AngioDynamics has bought a biopsy sealant technology from Surgical Specialties, according to a press release.
The technology delivers a hydrogel plug designed to mitigate the risk of a patient suffering a collapsed lung after undergoing a biopsy.
AngioDynamics is acquiring both the technology and a 12-person commercial team in return for an undisclosed financial package.
CT-guided percutaneous fine-needle aspiration biopsies enable physicians to take lung tissue samples and thereby diagnose the nature of indeterminate pulmonary lesions. The procedure is effective but a significant minority of patients suffer pneumothorax, a complication better known as a collapsed lung. Pneumothorax occurs when air collects in the space between the lung and the chest wall.
The BioSentry Tract Sealant System, the technology acquired by AngioDynamics, is designed to stop this from happening. The technology consists of a delivery device that exudes a desiccated polyethylene glycol hydrogel. When the exuded hydrogel cylinder touches moist tissue, it absorbs fluids and expands to fill the surrounding space. In a biopsy situation, this causes the hydrogel to fill up the void created by a needle puncture.
In a 339-patient clinical trial from 2010, 25% of the BioSentry cohort suffered pneumothoraces, compared to 43% of the group that received the standard of care. The trial also linked use of the sealant to a lower rate of hospital admission and improved outcomes against other secondary endpoints.

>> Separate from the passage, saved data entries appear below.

(** C9.  The encoder changes no object of the store: the world, the
    arrays of bodies, colliders and joints and their elements are after
    the call what they were before.  The description is made of objects
    allocated by the call (literals and arrays, at new locations) whose
    other values are primitive, so that it holds no reference to an
    object that existed before the call.  The call returns for the
    arguments of a demo builder. *)
Theorem extractWorldDescription_pure (h : heap) (w b c j : value) :
  (builder_arguments h w b c j = true ->
   is_Some (extractWorldDescription w b c j h)) /\
  (forall (d : value) (h' : heap),
     extractWorldDescription w b c j h = Some (d, h') ->
     h `prefix_of` h' /\ owned (length h) h' 4 d = true).
Proof.
  split.
  - intros Ha.
    destruct (extractWorldDescription_spec h w b c j Ha)
      as (h1 & lw & wd & mb & mc & mj & rb & rc & rj & E & _).
    rewrite E. by eexists.
  - intros d h' H.
    apply extractWorldDescription_inv in H
      as (h1 & mw & mb & mc & mj & -> & -> & Hp & Hw & Hb & Hc & Hj & _).
    split; [etrans; [exact Hp | apply prefix_snoc] |].
    rewrite owned_ref, lookup_new.
    apply andb_true_iff. split.
    + apply Nat.leb_le. by apply prefix_length.
    + cbn [forallb snd]. rewrite !andb_true_iff.
      repeat split;
        (eapply owned_weaken; [reflexivity | apply prefix_snoc | reflexivity |]);
        done.
Qed.

Lemma extractWorldDescription_pure_witness :
  is_Some (extractWorldDescription (VRef 0) (VRef 7) (VRef 8) (VRef 9)
             (store Example.built)) /\
  forall (d : value) (h' : heap),
    extractWorldDescription (VRef 0) (VRef 7) (VRef 8) (VRef 9)
      (store Example.built) = Some (d, h') ->
    store Example.built `prefix_of` h' /\
    owned (length (store Example.built)) h' 4 d = true.
Proof.
  split.
  - apply (proj1 (extractWorldDescription_pure (store Example.built)
                    (VRef 0) (VRef 7) (VRef 8) (VRef 9))).
    reflexivity.
  - apply (proj2 (extractWorldDescription_pure (store Example.built)
                    (VRef 0) (VRef 7) (VRef 8) (VRef 9))).
Defined.

Lemma refers_insert (kind : object -> bool) (h : heap) (l : nat)
  (o o' : object) (v : value) :
  h !! l = Some o -> kind o' = kind o ->
  refers kind (<[l := o']> h) v = refers kind h v.
Proof.
  intros Hl Hk. destruct v as [p | l']; simpl; [done |].
  destruct (decide (l = l')) as [<- | Hne].
  - rewrite list_lookup_insert_eq by (by eapply lookup_lt_Some).
    by rewrite Hl.
  - by rewrite list_lookup_insert_ne.
Qed.

Lemma forallb_pointwise {A : Type} (f g : A -> bool) (l : list A) :
  (forall x, f x = g x) -> forallb f l = forallb g l.
Proof. intros H. induction l as [| a l IH]; simpl; [done |]. by rewrite H, IH. Qed.

Lemma array_of_insert (kind : object -> bool) (h : heap) (l : nat)
  (wd wd' : World) (v : value) :
  h !! l = Some (OWorld wd) -> kind (OWorld wd') = kind (OWorld wd) ->
  array_of kind (<[l := OWorld wd']> h) v = array_of kind h v.
Proof.
  intros Hl Hk. destruct v as [p | l']; simpl; [done |].
  destruct (decide (l = l')) as [<- | Hne].
  - rewrite list_lookup_insert_eq by (by eapply lookup_lt_Some).
    by rewrite Hl.
  - rewrite list_lookup_insert_ne by done.
    destruct (h !! l') as [[| es | | | |] |]; try done.
    apply forallb_pointwise. intros e. by eapply refers_insert.
Qed.

Lemma builder_arguments_insert (h : heap) (l : nat) (wd wd' : World)
  (w b c j : value) :
  h !! l = Some (OWorld wd) ->
  builder_arguments (<[l := OWorld wd']> h) w b c j
  = builder_arguments h w b c j.
Proof.
  intros Hl. unfold builder_arguments.
  rewrite (refers_insert _ _ _ _ _ _ Hl) by done.
  by rewrite !(array_of_insert _ _ _ _ _ _ Hl).
Qed.
(** * FPL combination analyser: cache store, batch fetch, coverage
      reconciliation and combination query

    A shallow embedding of [player_combination_analysis.py] (class
    [FPLCombinationAnalyzer]), of the parts of [webapp/app.py] that
    call it (the query loop, the load of a league, the in-memory
    standings cache) and of the removal block of [cache_manager.py].

    - Python values are a small universe [pyval] (None, bool, int, str,
      list, dict); dictionaries are insertion-ordered association lists,
      as Python's are.  JSON floats do not occur in the payloads the
      program inspects and are left out of the universe.
    - Python [float] arithmetic ([total_count * 0.95], [retry_delay * 0.5],
      the percentage) is IEEE-754 binary64, computed with the Standard
      Library's [SpecFloat].
    - The cache directory is a finite map from file names to file
      contents; a save is the sequence of writes the code performs.
    - An exception is a value of [result]; a [try/except Exception] turns
      it into the value the handler returns. *)

From Stdlib Require Import ZArith Ascii DecimalString DecimalPos DecimalZ.
From Stdlib Require Import SpecFloat Sorted.
From stdpp Require Import gmap strings list pretty.

Local Open Scope Z_scope.
Set Warnings "-register-all,-clear-no-such-hyp".

(** ** Python values *)

Inductive key :=
| KInt (z : Z)
| KStr (s : string).

Inductive pyval :=
| PNone
| PBool (b : bool)
| PInt (z : Z)
| PStr (s : string)
| PList (l : list pyval)
| PDict (d : list (key * pyval)).

Abbreviation dict := (list (key * pyval)).

#[global] Instance key_eq_dec : EqDecision key.
Proof. solve_decision. Defined.

Inductive exn :=
| KeyError
| TypeError
| ValueError
| ZeroDivisionError
| AttributeError
| ReError.

Inductive result (A : Type) :=
| Ok (a : A)
| Raise (e : exn).
Arguments Ok {A} a.
Arguments Raise {A} e.

#[global] Instance result_bind : MBind result := fun A B k r =>
  match r with
  | Ok a => k a
  | Raise e => Raise e
  end.

(** [bool(v)]. *)
Definition truthy (v : pyval) : bool :=
  match v with
  | PNone => false
  | PBool b => b
  | PInt z => negb (z =? 0)
  | PStr s => negb (bool_decide (s = ""))
  | PList l => negb (bool_decide (l = []))
  | PDict d => negb (bool_decide (length d = 0%nat))
  end.

(** [len(v)]. *)
Definition py_len (v : pyval) : result nat :=
  match v with
  | PStr s => Ok (String.length s)
  | PList l => Ok (length l)
  | PDict d => Ok (length d)
  | _ => Raise TypeError
  end.

(** [k in d] and [d[k]] on the association list. *)
Fixpoint dict_get (k : key) (d : dict) : option pyval :=
  match d with
  | [] => None
  | (k', v) :: d' => if decide (k = k') then Some v else dict_get k d'
  end.

(** [d[k] = v]: an existing key keeps its position, a new key goes last. *)
Fixpoint dict_set (k : key) (v : pyval) (d : dict) : dict :=
  match d with
  | [] => [(k, v)]
  | (k', v') :: d' =>
      if decide (k = k') then (k, v) :: d' else (k', v') :: dict_set k v d'
  end.

(** [d.update(new)]. *)
Definition dict_update (d new : dict) : dict :=
  fold_left (fun acc kv => dict_set kv.1 kv.2 acc) new d.

Definition dict_keys (d : dict) : list key := d.*1.

(** [v[k]] for a string subscript. *)
Definition getitem (v : pyval) (k : string) : result pyval :=
  match v with
  | PDict d =>
      match dict_get (KStr k) d with
      | Some x => Ok x
      | None => Raise KeyError
      end
  | _ => Raise TypeError
  end.

Definition key_val (k : key) : pyval :=
  match k with
  | KInt z => PInt z
  | KStr s => PStr s
  end.

Fixpoint chars (s : string) : list pyval :=
  match s with
  | EmptyString => []
  | String a s' => PStr (String a EmptyString) :: chars s'
  end.

(** [iter(v)]: what a [for] or a comprehension ranges over. *)
Definition py_iter (v : pyval) : result (list pyval) :=
  match v with
  | PList l => Ok l
  | PDict d => Ok (key_val <$> dict_keys d)
  | PStr s => Ok (chars s)
  | _ => Raise TypeError
  end.
(** Modelled from the spec: [updateValue] is missing.  A request "arrives
    with optional new values": in [updateValue< long >( d, n, value )], with
    [value] a [size_t] variable, when the dictionary has the entry, its
    [long] is assigned to [value] (converted to [size_t]) and [true] is
    returned; otherwise [value] is left alone and [false] is returned.  The
    pair is (return value, [value] afterwards). *)
Definition updateValue (d : Dictionary) (n : string) (value : Z) : bool * Z :=
  match d !! n with
  | Some t => (true, to_size_t t)
  | None => (false, value)
  end.

(** Modelled from the spec: [def] is missing.  The status query "returns the
    current thread_count and the derived virtual-process count":
    [def< long >( d, n, value )] stores [value], converted to [long], under
    the name [n]. *)
Definition def (d : Dictionary) (n : string) (value : Z) : Dictionary :=
  <[ n := to_long value ]> d.

(** ** The kernel as this manager sees it *)

(** Modelled from the spec: the other managers ([kernel_manager.h] and the
    managers it holds) are missing.  The record has one field per query the
    source makes through [kernel()]: the process count ("integer ≥ 1"), the
    node count, "a single boolean each" for delay extrema, simulation
    progress and model defaults, and "is structural plasticity currently
    enabled"; and the process environment read by [std::getenv].  None of it
    is written by the functions of this file. *)
Record Kernel := {
  mpi_manager_get_num_processes : Z;
  node_manager_size : Z;
  connection_manager_get_user_set_delay_extrema : bool;
  simulation_manager_has_been_simulated : bool;
  model_manager_are_model_defaults_modified : bool;
  sp_manager_is_structural_plasticity_enabled : bool;
  environ : gmap string string
}.
(** * KPConvX scene segmentation dataset: sampling, extraction, batching

    A shallow embedding of [SceneSegDataset]
    (Standalone/KPConvX/data_handlers/scene_seg.py): the centre sampler
    [sample_input_center], the region extractor [get_input_area], the
    batch assembler [__getitem__] and the calibration routine
    [calib_batch_limit].

    Conventions.
    - Python numbers (ints and floats) are rationals [Q]; a 64-bit torch
      integer is a [Z] wrapped by [wrap64].
    - A numpy / torch array of points is a [list Point], a point being the
      list of its coordinates.
    - An exception is [Raise name], [name] being the Python class name.
    - A [while] loop runs on fuel; running out of fuel is [Diverge]. *)

From Stdlib Require Import ZArith QArith Qround List String Ascii Bool Lia
  Permutation Sorted PeanoNat Lqa Qabs Qminmax.
Import ListNotations.

Set Implicit Arguments.
Close Scope Q_scope.
Open Scope string_scope.
Open Scope list_scope.

(* ------------------------------------------------------------------ *)
(** ** Python values and control *)

Module Py.

Inductive result (A : Type) : Type :=
| Ok (a : A)
| Raise (exn : string)
| Diverge.
Arguments Raise {A} exn.
Arguments Diverge {A}.

Definition bind {A B} (r : result A) (k : A -> result B) : result B :=
  match r with
  | Ok a => k a
  | Raise e => Raise e
  | Diverge => Diverge
  end.

(** [l[i]] for a Python sequence: a negative index counts from the end,
    an index out of range raises [IndexError]. *)
Definition index {A} (l : list A) (i : Z) : result A :=
  let n := Z.of_nat (List.length l) in
  let j := (if i <? 0 then i + n else i)%Z in
  if (j <? 0)%Z then Raise "IndexError"
  else match nth_error l (Z.to_nat j) with
       | Some a => Ok a
       | None => Raise "IndexError"
       end.

(** [a[inds]] with an integer array [inds] (numpy fancy indexing). *)
Fixpoint take {A} (l : list A) (inds : list nat) : result (list A) :=
  match inds with
  | [] => Ok []
  | i :: inds' =>
      match nth_error l i with
      | None => Raise "IndexError"
      | Some a => bind (take l inds') (fun r => Ok (a :: r))
      end
  end.

(** [l[:-u]] and [l[-u:]] for [u >= 0]; note [-0 = 0], so [l[:-0]] is
    empty and [l[-0:]] is the whole sequence. *)
Definition slice_to_neg {A} (l : list A) (u : nat) : list A :=
  match u with
  | O => []
  | _ => firstn (List.length l - u) l
  end.

Definition slice_from_neg {A} (l : list A) (u : nat) : list A :=
  match u with
  | O => l
  | _ => skipn (List.length l - u) l
  end.

(** [sub in s] on strings. *)
Fixpoint contains (sub s : string) : bool :=
  String.prefix sub s
  || match s with
     | EmptyString => false
     | String _ s' => contains sub s'
     end.

(** [x in a] for an integer array. *)
Definition mem (x : Z) (a : list Z) : bool := existsb (Z.eqb x) a.

(** [int(x)]: truncation towards zero. *)
Definition int (x : Q) : Z :=
  if Qle_bool 0 x then Qfloor x else Qceiling x.

(** A number usable where Python wants an [int] (a count, an index). *)
Definition as_int (x : Q) : result Z :=
  if Qeq_bool x (inject_Z (Qfloor x)) then Ok (Qfloor x)
  else Raise "TypeError".

(** Arithmetic of a torch int64 tensor. *)
Definition wrap64 (z : Z) : Z :=
  ((z + 2 ^ 63) mod 2 ^ 64 - 2 ^ 63)%Z.

Definition Qlt_bool (x y : Q) : bool := negb (Qle_bool y x).
(** * mediasoup-go: the Consumer lifecycle controller (consumer.go)

    A shallow embedding of [consumer.go].  The [Consumer] struct is a record;
    every method and both notification handlers are small programs over it,
    written in a resumption monad [Prog] whose single operation is one atomic
    access to the shared struct.  The collaborators the file only talks to
    (the control channel, the payload channel, the two event emitters, the
    logger and the typed callback slots) are observed through the trace of
    [Effect]s a program leaves behind.

    Two semantics are given to a program: [exec] runs one call to completion
    on its own, and [run_schedule] interleaves a pool of calls one atomic
    access at a time, which is how goroutines sharing one [*Consumer] run.

    Listeners and callbacks are opaque: emitting an event or calling a
    registered callback is recorded, and what the application does in
    response is outside the model. *)

From Stdlib Require Import String Ascii NArith ZArith Bool List Lia.
From stdpp Require Import base tactics option list.

Import ListNotations.
Open Scope string_scope.
Open Scope list_scope.

(** ** Data types of consumer.go *)

(** Go's [error] interface: only the message is observed. *)
Definition error := string.

(** [ConsumerTraceEventType] and [ConsumerType] are string types. *)
Definition ConsumerTraceEventType := string.
Definition ConsumerTraceEventType_Rtp : ConsumerTraceEventType := "rtp".
Definition ConsumerTraceEventType_Keyframe : ConsumerTraceEventType := "keyframe".
Definition ConsumerTraceEventType_Nack : ConsumerTraceEventType := "nack".
Definition ConsumerTraceEventType_Pli : ConsumerTraceEventType := "pli".
Definition ConsumerTraceEventType_Fir : ConsumerTraceEventType := "fir".

Definition ConsumerType := string.
Definition ConsumerType_Simple : ConsumerType := "simple".
Definition ConsumerType_Simulcast : ConsumerType := "simulcast".
Definition ConsumerType_Svc : ConsumerType := "svc".
Definition ConsumerType_Pipe : ConsumerType := "pipe".

(** [ConsumerScore]: three [uint16] quantities, kept as [N]. *)
Record ConsumerScore := {
  Score : N;
  ProducerScore : N;
  ProducerScores : list N
}.

(** [ConsumerLayers]: two [uint8] indices. *)
Record ConsumerLayers := {
  SpatialLayer : N;
  TemporalLayer : N
}.

(** Modelled from the spec: [internalData] is declared outside consumer.go;
    the spec's ConsumerIdentity gives its four fields
    (consumerId, producerId, routerId, transportId). *)
Record internalData := {
  routerId : string;
  transportId : string;
  ConsumerId : string;                     (* the one field consumer.go reads *)
  producerId : string
}.

(** [ConsumerTraceEventData], over the type [H] of its [Info] field. *)
Record ConsumerTraceEventData (H : Type) := {
  Type_ : ConsumerTraceEventType;
  Timestamp : Z;                           (* int64 *)
  Direction : string;
  Info : H
}.

(** What consumer.go uses but does not define: the types it only stores,
    the worker's response with its two accessors (channel.go), and
    [encoding/json] at the three types the notification handlers decode. *)
Class Externals := {
  MediaKind : Type;
  RtpParameters : Type;
  RtpCapabilities : Type;
  Any : Type;               (* interface{} *)
  H : Type;                 (* map[string]interface{} *)
  ConsumerDump : Type;
  ConsumerStat : Type;
  workerResponse : Type;
  (* response.Err() *)
  Response_Err : workerResponse -> option error;
  (* response.Unmarshal(&result) for struct{Priority uint32}: the error, or
     the value left in result.Priority *)
  Response_Unmarshal_Priority : workerResponse -> error + N;
  (* response.Unmarshal(&consumer.preferredLayers): the error and the value
     the pointer holds afterwards, from the one it held before *)
  Response_Unmarshal_Layers :
    workerResponse -> option ConsumerLayers -> option error * option ConsumerLayers;
  Response_Unmarshal_Dump : workerResponse -> option error * option ConsumerDump;
  Response_Unmarshal_Stats : workerResponse -> option error * list ConsumerStat;
  (* json.Unmarshal(data, &v) with v a nil pointer: an error, or the pointer
     (nil for the JSON value null) *)
  json_Unmarshal_Score : list Byte.byte -> error + option ConsumerScore;
  json_Unmarshal_Layers : list Byte.byte -> error + option ConsumerLayers;
  json_Unmarshal_Trace : list Byte.byte -> error + option (ConsumerTraceEventData H)
}.

Declare Scope prog_scope.
Delimit Scope prog_scope with prog.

BioSentry came to market in the U.S. in 2013 on the strength of the data and other evidence. Surgical Specialties put together a 12-person commercial team to promote the sealant, resulting in the device generating sales of more than $5 million over the past 12 months. The company has now decided to cash out.
The deal will see BioSentry become part of AngioDynamics’ oncology unit, which provides products for use in ablation and resection. By adding BioSentry to the portfolio, AngioDynamics CEO Jim Clemmer thinks the company can create “an opportunity to serve patients who may also benefit from our core products earlier in their disease state.”
AngioDynamics disclosed the deal in an update that also covered the company’s lawsuit against C.R. Bard. The suit accuses Bard of illegally tying sales of a tip location system to its line of peripherally inserted central catheters. Bard sought a dismissal of the case but the court rejected its motion last week, allowing the antitrust suit to proceed.